What we’re reading: Southers withdraws from TSA nomination, higher airline security fees, IBM automates profiling

by Charlie Leocha on January 21, 2010


Erroll Southers withdraws his name from consideration for head of TSA

The embattled nominee for Director of the Transportation Security Administration has withdrawn his name from consideration for that post. He has been roundly opposed because of an incident of lying to Congress about rifling through the records of his former wife’s boyfriend, and his credentials and lack experience was also cited.

Erroll Southers nominated by President Obama to head the Transportation Security Administration (TSA) has withdrawn his nomination. Southers is an expert on transportation security and a former FBI agent. He is the chief of homeland security and intelligence for the Los Angeles International Airport police department. In 2009, he was tapped by President Obama to take charge of the TSA. Southers has withdrawn, saying his path has been “obstructed by political ideology.” Southers was referring to his nomination being blocked by Republican Senator Jim DeMint over background checks Southers did on his estranged wife’s boyfriend.

Christmas bomber may mean higher airport security fees

It looks like the Christmas bomber incident will probably lead to higher security fees. The fees have already been proposed by the government, but have been fought by the travel industry. Chances are, that Congress will act on the fee increase this session.

“There’s no question” the administration and Congress will enact higher fees in response to the Christmas Day attempt, Michael Boyd, president of the Boyd Group International Inc., an aviation consulting firm, said in an interview.

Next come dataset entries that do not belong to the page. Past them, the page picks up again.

(* ===== verification/FoutHandler.v ===== *)
(** * FoutHandler: the trace writer as a state machine over records

    The abstract state of [event_handler_fout] is the list of records accepted
    since [STACK_BEGIN] and the truncation flag.  Every event refines a step on
    that state, and [STACK_END] turns it into the bytes written. *)
From S2P Require Import Prelude CLib Layout Context Fout FoutSpec FoutWrite.

(** ** The abstract writer *)

(** The records an event asks for, before stripping. *)
Definition event_texts (ev : event) : list bytes :=
  match ev with
  | EvFrame fr => [fmt_frame fr]
  | EvVarpeek entry var s n => [fmt_varpeek entry var s n]
  | EvGlopeek key s n => [fmt_glopeek key s n]
  | EvRequest r =>
    [cs "# uri = " ++ cstr (r_uri r); cs "# path = " ++ cstr (r_path r);
     cs "# qstring = " ++ cstr (r_qstring r); cs "# cookie = " ++ cstr (r_cookie r);
     cs "# ts = " ++ fmt_f (r_ts r)]
  | EvMem size peak => [cs "# mem " ++ fmt_u size ++ " "%char :: fmt_u peak]
  | _ => []
  end.

(** From the records [rs], the texts [ss] are offered one by one: each is
    stripped and accepted, or it cannot be stored and it and all later ones are
    dropped. *)
Inductive accepts (o : options) (os : os_env) : list bytes -> bool -> list bytes -> list bytes -> bool -> Prop :=
| Acc_nil rs t : accepts o os rs t [] rs t
| Acc_cut rs ss : accepts o os rs true ss rs true
| Acc_step rs s ss rs' t' :
    accepts o os (rs ++ [strip_delims o s]) false ss rs' t' -> accepts o os rs false (s :: ss) rs' t'
| Acc_drop rs s ss :
    cannot_grow os (Z.of_nat (length (join (opt_frame_delim o) rs)) + Z.of_nat (length s) + 2) ->
    accepts o os rs false (s :: ss) rs true.

(** Whether the trace is written with a single [writev]. *)
Definition fits_whole (o : options) (rs : list bytes) (t : bool) : Prop :=
  Z.of_nat (length (join (opt_frame_delim o) rs)) + 1 + (if t then Z.of_nat (length (marker o)) else 0)
  <= opt_fout_buffer_size o.

(** The [writev] calls for the records [rs]: their data, whether records are
    missing, and the next trace id. *)
Inductive emission (o : options) (id : Z) (rs : list bytes) (t : bool) : list bytes -> bool -> Z -> Prop :=
| Em_whole :
    fits_whole o rs t ->
    emission o id rs t
      [join (opt_frame_delim o) rs ++ (if t then marker o else []) ++ [opt_trace_delim o]] t id
| Em_chunked gs rest :
    ~ fits_whole o rs t -> rs = concat gs ++ rest -> Forall (fun g => g <> []) gs ->
    Forall (fun x => Z.of_nat (length x) <= opt_fout_buffer_size o)
      (group_data o id 0 (negb (t || bool_decide (rest <> []))) gs) ->
    (forall r rs', rest = r :: rs' -> opt_fout_buffer_size o
       < Z.of_nat (length r + 1 + length (chunk_tail o id (Z.of_nat (length gs)) "~"%char))) ->
    emission o id rs t (chunked_data o id t gs rest) (t || bool_decide (rest <> [])) (u64 (id + 1)).

(** Whether [-f]/[-F] skips the trace. *)
Definition skips (o : options) (rs : list bytes) : bool :=
  match opt_filter_re o with
  | None => false
  | Some re => let m := re (join (opt_frame_delim o) rs) in if opt_filter_negate o then m else negb m
  end.

Definition end_texts (o : options) (os : os_env) (n : nat) (pid : Z) : list bytes :=
  (if opt_verbose_fields_ts o
   then [cs "# trace_ts = " ++ fmt_timeval (fst (os_timeofday os n)) (snd (os_timeofday os n))] else [])
  ++ (if opt_verbose_fields_pid o then [cs "# pid = " ++ fmt_d pid] else []).

(** The buffer of [u] holds [rs]; before the first record of a sample there may
    be nothing in it yet. *)
Definition live (o : options) (u : fout_udata) (rs : list bytes) (t : bool) : Prop :=
  recs o u rs t /\ (u_buf u <> [] \/ (rs = [] /\ t = false)).

Definition write_code (ws : list write_call) (cut : bool) : Z :=
  Z.lor (if decide (Forall full ws) then PHPSPY_OK else PHPSPY_ERR)
        (if cut then PHPSPY_ERR_TRUNCATED else PHPSPY_OK).

(** The ways a sample ends: the code, the records and the flag left in the
    buffer, the [writev] calls and the next trace id.  [n] calls were made
    before. *)
Inductive sample_end (o : options) (os : os_env) (pid fd : Z) (n : nat) (id : Z) (rs : list bytes) (t : bool) :
    Z -> list bytes -> bool -> list write_call -> Z -> Prop :=
| End_empty : rs = [] -> sample_end o os pid fd n id rs t PHPSPY_OK rs t [] id
| End_skipped : rs <> [] -> skips o rs = true -> sample_end o os pid fd n id rs t PHPSPY_ERR_SKIPPED rs t [] id
| End_written rs' t' datas cut id' ws :
    rs <> [] -> skips o rs = false -> accepts o os rs t (end_texts o os n pid) rs' t' ->
    emission o id rs' t' datas cut id' ->
    map wr_data ws = datas -> Forall (issued os fd) ws ->
    sample_end o os pid fd n id rs t (write_code ws cut) rs' cut ws id'.

(** The handler's state after a sample. *)
Definition after_sample (f : fout) (u : fout_udata) (ws : list write_call) (id : Z) : fout :=
  put_udata (ULive u) (put_writes (fo_writes f ++ ws) (put_trace_id id f)).

(** The events of a sample, in order; the code of the last one. *)
Fixpoint run_events (o : options) (os : os_env) (evs : list event) (rv : Z) : M fout Z :=
  match evs with
  | [] => mret rv
  | ev :: evs' => rv ← event_handler_fout o os ev; run_events o os evs' rv
  end.

(** The invariant of the handler between [EVENT_INIT] and [EVENT_DEINIT]. *)
Definition fout_inv (o : options) (f : fout) : Prop :=
  fo_mutex f = false /\ 0 <= fo_trace_id f < 2 ^ 64 /\
  match fo_udata f with
  | ULive u => exists rs t, live o u rs t
  | UNull | UFreed => False
  end.

(** ** Lemmas: accepting records *)

Section handler.
Context (o : options) (os : os_env) (Ho : delims_ok o).
Abbreviation fd := (opt_frame_delim o).

Lemma accepts_app rs t s1 rs1 t1 s2 rs2 t2 :
  accepts o os rs t s1 rs1 t1 -> accepts o os rs1 t1 s2 rs2 t2 -> accepts o os rs t (s1 ++ s2) rs2 t2.
Proof.
  induction 1 as [rs t|rs ss|rs s ss rs' t' H IH|rs s ss H]; intros H2; simpl; eauto using accepts.
  - inversion H2; subst; constructor.
  - inversion H2; subst; by apply Acc_drop.
Qed.

(** What is accepted is a prefix of what is offered. *)
Lemma accepts_prefix rs ss rs' t' :
  accepts o os rs false ss rs' t' ->
  exists k, (k <= length ss)%nat /\ rs' = rs ++ map (strip_delims o) (take k ss) /\ (t' = false -> k = length ss).
Proof.
  remember false as t0 eqn:Ht. induction 1 as [rs t|rs ss|rs s ss rs' t' H IH|rs s ss H]; try done.
  - exists 0%nat. by rewrite take_0, app_nil_r.
  - destruct (IH eq_refl) as (k & Hk & -> & He). exists (S k). simpl. rewrite <-app_assoc.
    split_and!; [lia|done|]. intros Ht'. by rewrite He.
  - exists 0%nat. rewrite take_0, app_nil_r. split_and!; [simpl; lia|done|done].
Qed.

(** With room and memory nothing is dropped. *)
Lemma accepts_all rs ss rs' t' :
  accepts o os rs false ss rs' t' -> (forall c, os_realloc os c = true) ->
  Z.of_nat (length (join fd (rs ++ ss))) + 1 <= PHPSPY_FOUT_MAX_BUFFER ->
  rs' = rs ++ map (strip_delims o) ss /\ t' = false.
Proof.
  remember false as t0 eqn:Ht. intros H Hr. induction H as [rs t|rs ss|rs s ss rs' t' H IH|rs s ss H]; intros Hl; try done.
  - by rewrite app_nil_r.
  - simpl. rewrite cons_middle, app_assoc. apply IH; [done|].
    rewrite !join_app, ?join_cons, !length_app in *. cbn [length] in *.
    rewrite length_strip_delims by done. simpl. lia.
  - exfalso. rewrite join_app, join_cons, !length_app in Hl. simpl in Hl.
    destruct H as [H|[c Hc]]; [lia|]. by rewrite Hr in Hc.
Qed.
(** [-1]: one line per trace. *)
Definition with_delims (fd td : ascii) (o : options) : options := {|
  opt_pid := opt_pid o; opt_pgrep_args := opt_pgrep_args o; opt_num_workers := opt_num_workers o;
  opt_frame_delim := fd; opt_trace_delim := td;
  opt_time_limit_ms := opt_time_limit_ms o; opt_path_output := opt_path_output o;
  opt_filter_re := opt_filter_re o; opt_filter_negate := opt_filter_negate o;
  opt_verbose_fields_pid := opt_verbose_fields_pid o; opt_verbose_fields_ts := opt_verbose_fields_ts o;
  opt_fout_buffer_size := opt_fout_buffer_size o; opt_libname_awk_patt := opt_libname_awk_patt o;
  opt_quiet := opt_quiet o; opt_peek_pdo := opt_peek_pdo o;
  opt_top_mode := opt_top_mode o; opt_sleep_ns := opt_sleep_ns o;
  opt_executor_globals_addr := opt_executor_globals_addr o; opt_sapi_globals_addr := opt_sapi_globals_addr o;
  opt_capture_req := opt_capture_req o; opt_capture_req_qstring := opt_capture_req_qstring o;
  opt_capture_req_cookie := opt_capture_req_cookie o; opt_capture_req_uri := opt_capture_req_uri o;
  opt_capture_req_path := opt_capture_req_path o; opt_capture_mem := opt_capture_mem o;
  opt_max_stack_depth_from_leaf := opt_max_stack_depth_from_leaf o;
  opt_max_stack_depth_from_root := opt_max_stack_depth_from_root o;
  opt_trace_limit := opt_trace_limit o; opt_path_child_out := opt_path_child_out o;
  opt_path_child_err := opt_path_child_err o; opt_phpv := opt_phpv o; opt_pause := opt_pause o;
  opt_event_handler := opt_event_handler o; opt_event_handler_opts := opt_event_handler_opts o;
  opt_continue_on_error := opt_continue_on_error o;
  varpeek_map := varpeek_map o; glopeek_map := glopeek_map o |}.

U.S. airlines, with collective losses of about $60 billion since 2001, say they lack pricing power to pass fees on to fliers. The government is buying more full-body scanners after it said a 23-year-old Nigerian man attempted to ignite explosives in his undergarments on a Detroit-bound flight.

Security costs should be borne by the government, said David Castelveter, spokesman for the Air Transport Association, whose members include Delta Air Lines Inc. and AMR Corp.’s American Airlines. “The airlines are not under attack; the country is under attack,” Castelveter said.

IBM planning high-tech profiling system

IBM has been filing patents that will allow the monitoring of dress, eye movements and physical factors to alert security personnel to possible suspects. Amazing research has been done to automate this profiling.

A dozen little-known IBM patent applications lay out a sophisticated computer-analysis-based approach to airport security. The technology has the potential to apply profiling of passengers, based on attributes such as age and type of clothing worn. One of the patents IBM is seeking even appears to go Israeli-style security one better, using analysis of furtive glances in the application entitled “Detecting Behavioral Deviations By Measuring Eye Movements.”

The objective of the technology in the passel of patent applications is to alert officials to potential terminal and tarmac threats using a network of video, motion, chemical, and biometric sensors arrayed throughout the airport. The sensors feed into a grid of networked computers, which provide high-powered processing to get results to officials in so-called real time, yet the systems are compact enough to be located on-site.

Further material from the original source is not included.